And in many ways, that’s when my life truly began.

For reasons that are easy to understand and accept today, my Father struggled mightily with the loss of my Mother. In my view, he was simply as overwhelmed as could be with the new reality of raising two adopted sons on his own and thus, what he had to give me at that time was genuinely very minimal.

So much so that I left home for good about a year later and moved in with my best friend at the time. After a semester or so with Matt and Margie and Max and Mark and Don and Loretta, I moved in with my girlfriend at the time, shown right with my Mom, whose family was courageous and committed enough to take me in.

I no longer had a stable home, nor a “real family,” I thought - but I did have a duffle bag full of clothes and a long list of people who loved me apparently - even if I wasn’t really able to actually see that or not.

Two young women and a teenage boy inside a home, with large windows showing greenery outside. One woman is resting in bed, the other is sitting beside her, and the boy is leaning on the bed's headrest.

My Grandmother Put Me Through College — Where My Pain Really Started to Show.

With the help of Wilma Louise right there - who was strong and as sharp as she was adorable - I still had some semblance of family and support in my life. Not only did she help me pay for school, she plainly moved hell and high water to make sure I had whatever I needed, even from 11 hours away in Missouri where she lived.

And while I still bleed burnt orange to this day as a Texas Longhorn, my time in school was mostly just fertile ground for all of my suppressed pain to remain in deep denial, away from myself and anyone else who might see how devastatingly sad and scared and alone I was inside.

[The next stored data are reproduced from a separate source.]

(** * FilesValidator: the validation orchestration of demisto_sdk

    A shallow embedding of [demisto_sdk/validation/file_validator.py].
    Python strings are byte strings ([string]); sets are [gset]; the object
    state that a run mutates ([self._is_valid]) and everything the run does
    to the outside (console output, git commands, validator calls) is
    threaded through a small state-and-exception monad. *)

From Stdlib Require Import String Ascii List Bool ZArith Lia.
From stdpp Require Import base decidable countable gmap sets list strings.

Local Open Scope string_scope.
Local Open Scope list_scope.

(** ** Python string primitives used by the validator *)

Module PyStr.

(** [str.lower] on the ASCII range. *)
Definition lower_ascii (c : ascii) : ascii :=
  let n := nat_of_ascii c in
  if (65 <=? n)%nat && (n <=? 90)%nat then ascii_of_nat (n + 32) else c.

Fixpoint lower (s : string) : string :=
  match s with
  | EmptyString => EmptyString
  | String c r => String (lower_ascii c) (lower r)
  end.

(** [s.startswith(p)] *)
Fixpoint startswith (s p : string) : bool :=
  match p, s with
  | EmptyString, _ => true
  | String _ _, EmptyString => false
  | String a p', String b s' => if Ascii.eqb a b then startswith s' p' else false
  end.

Fixpoint rev_acc (s acc : string) : string :=
  match s with
  | EmptyString => acc
  | String c r => rev_acc r (String c acc)
  end.

Definition rev (s : string) : string := rev_acc s EmptyString.

(** [s.endswith(p)] *)
Definition endswith (s p : string) : bool := startswith (rev s) (rev p).

(** [sub in s] *)
Fixpoint contains (sub s : string) : bool :=
  if startswith s sub then true
  else match s with
       | EmptyString => false
       | String _ r => contains sub r
       end.

(** [s.split(sep)] for a one-character separator: empty pieces are kept
    and the result is never empty. *)
Fixpoint split_on (sep : ascii) (s : string) : list string :=
  match s with
  | EmptyString => [EmptyString]
  | String c r =>
      if Ascii.eqb c sep then EmptyString :: split_on sep r
      else match split_on sep r with
           | [] => [String c EmptyString]
           | h :: t => String c h :: t
           end
  end.
(** The label list in effect: the one of the configuration file when
    there is one with labels, else the argument when it is not empty,
    else the default. *)
Definition resolved_labels (found : option Config)
  (labels : option (list string)) : list string :=
  match found_labels found with
  | Some l => l
  | None => or_labels labels _default_labels
  end.

(** The template in effect. *)
Definition resolved_template (found : option Config) : string :=
  match found_template found with
  | Some t => t
  | None => _default_prompt_template
  end.

(** The credential the constructor settles on. *)
Definition credential (env : Env) (api_key : option string) : option string :=
  match or_str api_key (OPENAI_API_KEY env) with
  | Some EmptyString => None
  | k => k
  end.

(** ** Instances of the library parameters

    The statements below hold for every decoder, formatter and remote
    service.  To evaluate the engine on an input they are instantiated
    with the three definitions of this part. *)

Module Json.

(** The four characters JSON counts as white space. *)
Definition is_ws (c : ascii) : bool :=
  let n := nat_of_ascii c in
  ((n =? 32) || (n =? 9) || (n =? 10) || (n =? 13))%nat.

Fixpoint skip_ws (s : string) : string :=
  match s with
  | EmptyString => EmptyString
  | String c r => if is_ws c then skip_ws r else s
  end.

Definition is_digit (c : ascii) : bool :=
  let n := nat_of_ascii c in ((48 <=? n) && (n <=? 57))%nat.

(** The longest run of digits at the head of [s], and what follows. *)
Fixpoint digits (s : string) : string * string :=
  match s with
  | EmptyString => (EmptyString, EmptyString)
  | String c r =>
      if is_digit c
      then let '(d, r') := digits r in (String c d, r')
      else (EmptyString, s)
  end.
Lemma response_argument_contract_witness :
  fn_call def_model_matrix toy_X = Ok (model_matrix (Matrix [[1; 2]; [3; 4]]%Q) None) /\
  length toy_matrix_trace = 3%nat /\
  ends_in_response (H := reference_engine) "Y" (toy_X !! "Y") toy_matrix_trace.
Proof.
  split; [by vm_compute |]. split; [reflexivity |].
  apply (response_argument_contract (H := reference_engine) 0 def_model_matrix "Y"
           toy_X (model_matrix (Matrix [[1; 2]; [3; 4]]%Q) None) (Some toy_key) ∅).
  - apply list_elem_of_further, list_elem_of_here.
  - by vm_compute.
  - reflexivity.
  - by vm_compute.
Defined.

(** The same contract where an MCMC kernel evaluates the model: latent
    values substituted, no seed, [Yield] given. *)
Example model_sigma_b_conditioned :
  get_trace (H := reference_engine) None
    {[ "beta" := Scalar (1 # 2); "sigma" := Scalar 2 ]}
    (model_sigma_b (Vector toy_Soil) (Scalar 5) (Some (Vector toy_Yield)))
  = Ok [ Build_Site "beta" (Normal (Scalar 0) (Scalar 5)) (Scalar (1 # 2)) false;
         Build_Site "sigma" (Exponential (Scalar 1)) (Scalar 2) false;
         Build_Site "Yield" (Normal (Vector [1 # 4; -1 # 4]%Q) (Scalar 2))
           (Vector toy_Yield) true ].
Proof. by vm_compute. Qed.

It was then and there in West Campus where I truly learned how to hide my shame and anxiety in, rationalize my cheating and lying and backstabbing in relationships and genuinely smoke and drink with the best of them. Though it obviously wasn’t all bad - I did meet some actual life-long friends and actually accomplish some incredibly cool things - I do feel genuinely lucky that I actually survived this part of my life.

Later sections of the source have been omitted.